Create the Administrator Account

Installation typically takes 30 minutes, although it might take an additional 60 minutes for the R, Python, and Scala engine to be available on all hosts.

After your installation is complete, set up the initial administrator account. Go to the Cloudera Data Science Workbench web application at http://cdsw.<company>.com.

The first account that you create becomes the site administrator. You may now use this account to create a new project and start using the workbench to run data science workloads. For a brief example, see Getting Started with the Cloudera Data Science Workbench.

Next Steps

As a site administrator, you can invite new users, monitor resource utilization, secure the deployment, and upload a license key for the product. For more details on these tasks, see the Administration and Security guides.

You can also start using the product by configuring your personal account and creating a new project. For a quickstart that walks you through creating a simple template project, see Getting Started with Cloudera Data Science Workbench. For more details on collaborating with teams, working on projects, and sharing results, see the Cloudera Data Science Workbench User Guide.
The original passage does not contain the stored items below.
(** ** The coroutines are started *)

(** [runner] runs the coroutines of a list one after the other, each after [pre],
    which at most records the start. *)
Section start.
Variable runner : list (nat * co A) -> io_context (ring := ring) -> IoContext.outcome (ring := ring) (io_context (ring := ring)).
Variable pre : nat -> co A -> io_context (ring := ring) -> io_context (ring := ring).
Hypothesis runner_nil : forall c, runner [] c = Ok c.
Hypothesis runner_cons : forall i m l c,
  runner ((i, m) :: l) c = (c ← swallow (exec true (spawned i m) (pre i m c)); runner l c).
Hypothesis pre_records : forall i m c, pre i m c = c \/ exists q p, pre i m c = log (Started q p) c.

Lemma pre_keeps i m c ps k :
  tracks c [] ps k ->
  tracks (pre i m c) [] ps k /\ m_ring (pre i m c) = m_ring c /\ dids (trace (pre i m c)) = dids (trace c) /\
  quiet_part (pre i m c) = quiet_part c.
Proof.
  intros T. destruct (pre_records i m c) as [-> | (q & p & ->)]; [done|].
  split_and!; [by destruct T | done | | done]. simpl. by rewrite dids_snoc, app_nil_r.
Qed.

Lemma runner_spec d k q : forall l c ps,
  tracks c [] ps k -> length l + q <= room (m_ring c) ->
  Forall (fun '(i, m) => waits m <= d) l -> within d ps ->
  exists c' ps', runner l c = Ok c' /\
    tracks c' [] ps' k /\ ready (m_ring c') = ready (m_ring c) /\ q <= room (m_ring c') /\
    dids (trace c') ++ List.map job_result ps' ≡ₚ
    dids (trace c) ++ List.map job_result ps ++ List.map (fun '(i, m) => encode i (evaluate m)) l /\
    within d ps' /\ quiet_part c' = quiet_part c.
Proof.
  induction l as [|[i m] l IH]; intros c ps T L Wl Wp.
  - exists c, ps. rewrite runner_nil. simpl. rewrite app_nil_r. by split_and!.
  - simpl in L. apply Forall_cons in Wl as [Wm Wl]. rewrite runner_cons.
    destruct (pre_keeps i m c ps k T) as (T' & Er & Ed & Eq).
    destruct (exec_spawned i m _ [] ps k (length l + q) T') as (c1 & new & -> & T1 & F1 & D1 & W1 & R1 & Q1);
      [by rewrite Er|].
    cbn [mbind outcome_bind swallow].
    destruct (IH c1 (new ++ ps)) as (c' & ps' & -> & T2 & R2 & F2 & D2 & W2 & Q2); [done | done | done | |].
    { unfold within in *. apply Forall_app. split; [|done]. eapply Forall_impl; [exact W1|]. simpl. intros a ->. done. }
    exists c', ps'. split_and!; try done.
    + by rewrite R2, R1, Er.
    + rewrite D2, map_app, <- app_assoc. rewrite (app_assoc (dids (trace c1))), D1. simpl.
      rewrite Ed, <- !app_assoc. simpl. apply Permutation_app_head, Permutation_middle.
    + by rewrite Q2, Q1.
Qed.
End start.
Upgrading to the Latest Version of Cloudera Data Science Workbench 1.1.x

  1. Reset the state of every worker node.
    cdsw reset
  2. Reset the state of the master node.
    cdsw reset
  3. (Strongly Recommended) On the master node, backup the contents of the /var/lib/cdsw directory. This is the directory that stores all your application data.
  4. Uninstall the previous release of Cloudera Data Science Workbench. Perform this step on the master node, as well as all the worker nodes.
    yum remove cloudera-data-science-workbench 
  5. Install the latest version of Cloudera Data Science Workbench on the master node and on all the worker nodes. During the installation process, you will need to resolve certain incompatibilities in cdsw.conf. Even though you will be installing the latest RPM, your previous configuration settings in cdsw.conf will remain unchanged. Depending on the release you are upgrading from, you will need to modify cdsw.conf to ensure it passes the validation checks run by the 1.1.x release.
    Key Changes to Note
    • JAVA_HOME is now a required parameter. Make sure you add JAVA_HOME to cdsw.conf before you start Cloudera Data Science Workbench.
    • Previous versions allowed MASTER_IP to be set to a DNS hostname. If you are still using a DNS hostname, switch to an IP address.

    To install the latest version of Cloudera Data Science Workbench, follow the same process to install the package as you would for a fresh installation.

    1. Install Cloudera Data Science Workbench on the Master Node
    2. (Optional) Install Cloudera Data Science Workbench on Worker Nodes.